Once again, this is from Milk Street’s Tuesday Nights cookbook. It’s still a recommended purchase.

Homemade chicken stock is easier than you think

This is a terrible photo.

Whilst cleaning out the freezer (still nesting, y’all – not pregnant. Really, really not pregnant. *shudders*), I found a number of stashed leftover chicken backs and wings and necks. I must have saved them to make stock and then forgotten about them.
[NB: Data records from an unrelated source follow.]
(** Taking the root out and the last element as the one to place. *)
Lemma take_root_perm m size :
  1 ≤ size → contents m size ≡ₚ cell_of m 1 :: contents (filled m 1 (cell_of m size)) (size - 1).
Proof.
  intros Hs. unfold filled. destruct (decide (size = 1)) as [->|Hne]; [done|].
  rewrite contents_insert by lia. rewrite replace_perm.
  - replace size with (size - 1 + 1) at 1 by lia. rewrite contents_snoc by lia.
    rewrite Permutation_app_comm. simpl. by replace (size - 1 + 1) with size by lia.
  - apply contents_lookup. lia.
Qed.

Lemma DeleteMin_spec h :
  is_heap h → 1 ≤ heapSize h →
  ∃ x h', DeleteMin h = Some (x, h') ∧ is_heap h' ∧ elems h ≡ₚ x :: elems h' ∧
          Forall (Z.le x) (elems h') ∧ heapSize h' = heapSize h - 1.
Proof.
  intros (Hsz & H0 & Hord) H1. destruct h as [m size]. unfold DeleteMin, elems in *. cbn [heap heapSize] in *.
  rewrite (hget_Some m 1) by (unfold HEAP_CELLS; lia). rewrite hget_Some by lia. cbn [option_bind mbind].
  set (e := cell_of m size). unfold sift_down.
  destruct (loop_Some (down_inv (size - 1) e (contents (filled m 1 e) (size - 1)))
    (λ a, let '(m', now) := a in 1 ≤ now ≤ size - 1 + 1 ∧ cell_of m' 0 = - INT_MAX ∧
       contents (filled m' now e) (size - 1) ≡ₚ contents (filled m 1 e) (size - 1) ∧ ordered (filled m' now e) (size - 1))
    down_measure ROUNDS (sift_down_step (size - 1) e) (m, 1)) as ([m' now] & Hl & Hnow & H0' & Hperm & Ho).
  - intros s Hs. apply sift_down_step_spec; [lia|done].
  - unfold down_inv. split_and!; [lia|lia|done|done|..]; intros i Hi E; [|lia].
    unfold filled. rewrite !cell_insert_ne by lia. apply Hord. lia.
  - unfold down_measure, ROUNDS. by vm_compute.
  - intros [m' now] (Hn & Hr & _). unfold down_measure. cbn [snd]. apply Z.div_str_pos.
    assert (now = 1 ∨ now < HEAP_CELLS) by lia. unfold HEAP_CELLS in *. lia.
  - rewrite Hl. cbn [option_bind mbind]. rewrite hset_Some by lia. cbn [option_bind mbind].
    pose proof (take_root_perm m size H1) as Hroot. fold e in Hroot.
    eexists _, _. split; [done|]. cbn [heap heapSize]. split_and!; [|..|done].
    + split_and!; cbn [heap heapSize]; [lia|lia| |done]. by rewrite cell_insert_ne by lia.
    + by rewrite Hroot, <- Hperm.
    + apply Forall_forall. intros y Hy. unfold filled in *. rewrite Hperm in Hy.
      assert (y ∈ contents m size) as (i & Hi & ->)%contents_elem by (rewrite Hroot; by right).
      by apply (ordered_min m size i).
Qed.
(** a generator whose first or last coefficient is 0, or a frame of lower
    degree, is refused: the program prints so and exits, transmitting nothing. *)
Theorem improper_generator g a stdin :
  (1 ≤ length g ≤ 16)%nat → (1 ≤ length a ≤ 16)%nat →
  (length a < length g)%nat ∨ head g = Some false ∨ last g = Some false →
  ends main ((Z.of_nat (length g) - 1) :: bits g ++ (Z.of_nat (length a) - 1) :: bits a ++ stdin)
    ["Not a proper generator " +:+ nl] (Exited 0) stdin.
Proof.
  intros Hg Ha Hbad.
  destruct (scan_cells g (Z.of_nat (length g) - 1 + 1) (INDETERMINATE 16) ((Z.of_nat (length a) - 1) :: bits a ++ stdin))
    as (gb & E1 & Lg & Hgb); [lia|unfold INDETERMINATE; rewrite length_replicate; lia|].
  destruct (scan_cells a (Z.of_nat (length a) - 1 + 1) (INDETERMINATE 16) stdin)
    as (ab & E2 & La & Hab); [lia|unfold INDETERMINATE; rewrite length_replicate; lia|].
  destruct (lookup_lt_is_Some_2 g 0) as [g0 G0]; [lia|].
  destruct (lookup_lt_is_Some_2 g (length g - 1)) as [gn Gn]; [lia|].
  pose proof (holds_get _ _ _ _ _ Hgb G0) as I0. pose proof (holds_get _ _ _ _ _ Hgb Gn) as In.
  assert ((Z.of_nat (length a) - 1 <? Z.of_nat (length g) - 1) = false → g0 && gn = false) as Hor.
  { intros Hlt. bool_hyps. destruct Hbad as [|[Hh|Hl]]; [lia| |].
    - rewrite head_lookup in Hh. by simplify_eq.
    - rewrite last_lookup in Hl. replace (pred (length g)) with (length g - 1)%nat in Hl by lia.
      simplify_eq. apply andb_false_r. }
  unfold main. apply ends_exit. unfold sender. repeat ends_step. eapply ends_bind; [exact E1|].
  repeat ends_step. eapply ends_bind; [exact E2|].
  apply (ends_bind _ _ _ [] false stdin).
  - destruct (Z.of_nat (length a) - 1 <? Z.of_nat (length g) - 1); [done|].
    rewrite Z.add_0_l in I0, In. rewrite (I0 : iget gb 0 = _).
    replace (Z.of_nat (length g) - 1) with (Z.of_nat (length g - 1)) by lia. rewrite In.
    specialize (Hor eq_refl). by destruct g0, gn.
  - cbv iota. apply ends_exit, ends_exact. done.
Qed.

Lemma improper_generator_witness :
  ends main [2; 1; 0; 0;  3; 1; 0; 0; 1] ["Not a proper generator " +:+ nl] (Exited 0) [].
Proof.
  apply (improper_generator [true; false; false] [true; false; false; true] []); [simpl; lia|simpl; lia|].
  by right; right.
Defined.

End Crc1.

(** ** [crc.c]: division of character strings *)
Module Crc0.

Definition zero : ascii := "0"%char.
Definition one : ascii := "1"%char.

(** [gets(b)]: stores the line and a NUL without a bound; 0 at end of file. *)
Definition gets (b : buf) : prog buf :=
  r ← sys (LibCall "gets" [] []);
  if rv r =? 0 then mret b else need (strcpy b (rdata r)).

(** [for(j = 0; j<keylen; j++) key[j] = '0';] or [key[j] = key1[j];] *)
Definition select_key (keylen : Z) (c : ascii) (key1 key : buf) : option buf :=
  if decide (c = zero) then for_up 0 keylen (λ j key, aset key j (Some zero)) key
  else for_up 0 keylen (λ j key, x ← aget key1 j; aset key j x) key.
My go-to chicken stock recipe is easy enough that if I’d remembered they were there, I’d totally have used them. It takes roughly an hour and minimal ingredients for some pretty good broth.

Chicken Stock

a couple of pounds of leftover chicken bits, preferably frozen raw, not already cooked, chopped into 2″ pieces (this is when a meat cleaver comes in handy)
an onion, chopped
some salt
8c boiling water

  1. Heat some oil (1T-ish) in a stock pot on medium heat. Sauté the onion pieces. Once done, move them to a separate bowl.
  2. Add a little more oil. Place about half the chicken pieces in the bottom of the pan. Sauté until they’re no longer pink, about 5 minutes. Move to the bowl with the onions.
  3. Add a little more oil and repeat with the second batch of chicken pieces.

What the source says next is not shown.